L'hôpital Avicenne est un établissement que vous connaissez bien. Sa vocation, tant pour l'accueil et le traitement des urgences que pour la cancérologie, est abordée dans le « projet 2000 » de l'institution, qui a été adopté par son conseil d'administration le 25 juin 1996.
Mme Danielle Bidard-Reydet. Sans crédits !
Mme Anne-Marie Couderc, ministre délégué. Madame le sénateur, le plan fixe tout de même les grandes orientations et le cadre dans lequel chaque établissement aura à mener son action au cours de la période.
Pour l'essentiel, il s'agit bien de renforcer la qualité des soins et d'améliorer la sécurité des patients, à travers l'adaptation de l'offre hospitalière par la recherche de complémentarités entre les différents établissements de l'AP-HP, Assistance publique - Hôpitaux de Paris, et par le développement du partenariat avec d'autres établissements environnants.
Les modalités de mise en oeuvre seront ensuite déterminées par les projets de chaque établissement. C'est ainsi qu'il est prévu, notamment, que l'hôpital Avicenne conforte et structure un pôle d'accueil et de traitement des urgences et développe des activités de cancérologie afin de mieux répondre aux besoins recensés dans le nord-est parisien.

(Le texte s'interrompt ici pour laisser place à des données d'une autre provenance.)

(** C9: for channel counts of the capability table (1..8), a pair outside
    the conversion cases makes AudioResample log the error and zero the
    [frames * out_chan] samples of the output; whatever the pair,
    AudioResample does not reach [abort()], and AudioSurround2Stereo
    returns for each count 3..8. *)
Theorem AudioResample_unsupported_silence
    (inb out : list Z) (in_chan out_chan : Z) (frames : nat) :
  1 <= in_chan <= 8 -> 1 <= out_chan <= 8 ->
  (handled_pair in_chan out_chan = false ->
     AudioResample inb in_chan frames out out_chan
     = Unsupported (memset_zero out (Z.to_nat (Z.of_nat frames * out_chan)))
     /\ (length out = Z.to_nat (Z.of_nat frames * out_chan) ->
         AudioResample inb in_chan frames out out_chan
         = Unsupported (replicate (Z.to_nat (Z.of_nat frames * out_chan)) 0)))
  /\ AudioResample inb in_chan frames out out_chan <> Aborted
  /\ (3 <= in_chan -> is_Some (AudioSurround2Stereo inb in_chan frames out)).
Proof.
  intros Hi Ho. split; [|split].
  - intros Hh.
    assert (E : AudioResample inb in_chan frames out out_chan
                = Unsupported (memset_zero out (Z.to_nat (Z.of_nat frames * out_chan)))).
    { channel_cases in_chan; channel_cases out_chan;
        first [discriminate Hh | reflexivity]. }
    split; [exact E|].
    intros Hlen. rewrite E. f_equal. rewrite <- Hlen. apply memset_zero_all.
  - unfold AudioResample.
    channel_cases in_chan; channel_cases out_chan;
      cbn -[AudioSurround2Stereo]; try discriminate;
      (edestruct AudioSurround2Stereo_loop_some as [o E];
       [|unfold AudioSurround2Stereo; rewrite E; discriminate]; lia).
  - intros H3. apply AudioSurround2Stereo_loop_some. lia.
Qed.

Lemma AudioResample_unsupported_silence_witness :
  AudioResample [1; 2; 3; 4] 4 1 [9; 9; 9] 3 = Unsupported [0; 0; 0].
Proof.
  destruct (AudioResample_unsupported_silence [1; 2; 3; 4] [9; 9; 9] 4 3 1
              ltac:(lia) ltac:(lia)) as [H _].
  destruct (H eq_refl) as [_ H2]. exact (H2 eq_refl).
Defined.

End MixerFacts.

(** ** Compressor *)

Section CompressorFacts.
Import Filter.

(** A loop that only reads [data[off + i]] is a left fold over the slice. *)
Lemma for_loop_read_fold {A : Type} (f : A -> Z -> A) (pre block post : list Z) (a : A) :
  for_loop (length block) 0
    (fun i acc => f acc (load (pre ++ block ++ post) (length pre + i))) a
  = fold_left f block a.
Proof.
  assert (G : forall (done_ : list Z) (a : A),
             for_loop (length block) (length done_)
               (fun i acc => f acc (load (pre ++ done_ ++ block ++ post) (length pre + i))) a
             = fold_left f block a).
  { induction block as [|x block IH]; intros done_ a0; cbn [for_loop length fold_left];
      [reflexivity|].
    assert (E : load (pre ++ done_ ++ (x :: block) ++ post) (length pre + length done_) = x).
    { unfold load. rewrite lookup_app_r by lia.
      replace (length pre + length done_ - length pre)%nat with (length done_) by lia.
      rewrite lookup_app_r by lia. rewrite Nat.sub_diag. reflexivity. }
    rewrite E.
    specialize (IH (done_ ++ [x]) (f a0 x)).
    rewrite length_app in IH. cbn [length] in IH.
    replace (length done_ + 1)%nat with (S (length done_)) in IH by lia.
    rewrite <- IH. rewrite <- (app_assoc done_ [x]). reflexivity. }
  apply (G [] a).
Qed.

Lemma for_loop_read_fold0 {A : Type} (f : A -> Z -> A) (l : list Z) (a : A) :
  for_loop (length l) 0 (fun i acc => f acc (load l i)) a = fold_left f l a.
Proof.
  pose proof (for_loop_read_fold f [] l [] a) as H.
  cbn [app length] in H. rewrite app_nil_r in H. exact H.
Qed.

Lemma fold_left_pointwise {A : Type} (f g : A -> Z -> A) (l : list Z) (a : A) :
  (forall a x, f a x = g a x) -> fold_left f l a = fold_left g l a.
Proof.
  intros H. revert a. induction l as [|x l IH]; intros a; cbn [fold_left];
    [reflexivity|].
  rewrite H. apply IH.
Qed.

Lemma find_max_sample_peak (samples : list Z) :
  find_max_sample samples (length samples) = peak_magnitude samples.
Proof.
  unfold find_max_sample, peak_magnitude.
  rewrite (for_loop_read_fold0
             (fun m s => let t := Z.abs s in if t >? m then t else m)).
  apply fold_left_pointwise. intros m s. cbv zeta.
  destruct (Z.abs s >? m) eqn:E; lia.
Qed.

Lemma fold_max_ge (l : list Z) (m : Z) :
  m <= fold_left (fun m s => Z.max m (Z.abs s)) l m.
Proof.
  revert m. induction l as [|x l IH]; intros m; cbn [fold_left]; [lia|].
  specialize (IH (Z.max m (Z.abs x))). lia.
Qed.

Vous avez évoqué les problèmes financiers. MM. Jacques Barrot et Hervé Gaymard seront, bien évidemment, attentifs et très vigilants quant aux moyens qui seront accordés à l'établissement pour mettre en oeuvre ces projets, dont chacun s'accorde à reconnaître le caractère prioritaire.
Voilà les éléments de réponse que je pouvais vous apporter ce matin, madame le sénateur.
Mme Danielle Bidard-Reydet. Je demande la parole.
M. le président. La parole est à Mme Bidard-Reydet.
Mme Danielle Bidard-Reydet. Je suis heureuse d'apprendre, madame le ministre, que nous sommes assurés de toute l'attention et de toute la vigilance de deux membres éminents du Gouvernement. J'aurais cependant souhaité, vous le comprendrez, que vous puissiez nous donner des réponses plus concrètes, notamment à propos des millions de francs qui manquent.
En effet, nous constatons une concentration des moyens dans Paris intra-muros , ce qui nous gêne beaucoup en Seine-Saint-Denis, où nous disposons pourtant de chercheurs, de médecins et d'hospitalo-universitaires de grande valeur. Or, nous savons bien que si ce centre de cancérologie n'est pas créé, ils quitteront le département pour demander leur affectation dans des centres plus prestigieux leur permettant de mettre en valeur leurs grandes compétences.
Les cancérologues de la région parisienne eux-mêmes ont pris position officiellement pour affirmer que le centre de cancérologie d'Avicenne était une priorité.
Je vous l'ai déjà dit, mais j'insiste sur ce point : la non-autorisation du développement de ce centre, par exemple en matière de radiothérapie, aboutirait à la fragilisation de la faculté d'Avicenne, qui innove dans de nombreux domaines, notamment pour l'aspect démocratique des études médicales qui y sont suivies.
Aujourd'hui, j'apprends que quatre postes de dialyse viennent de fermer, faute de crédits. Je vous adresse un signal d'alarme, madame le ministre : ne laissez pas mourir ce centre de cancérologie ! Je me permets d'insister très vivement auprès de vous.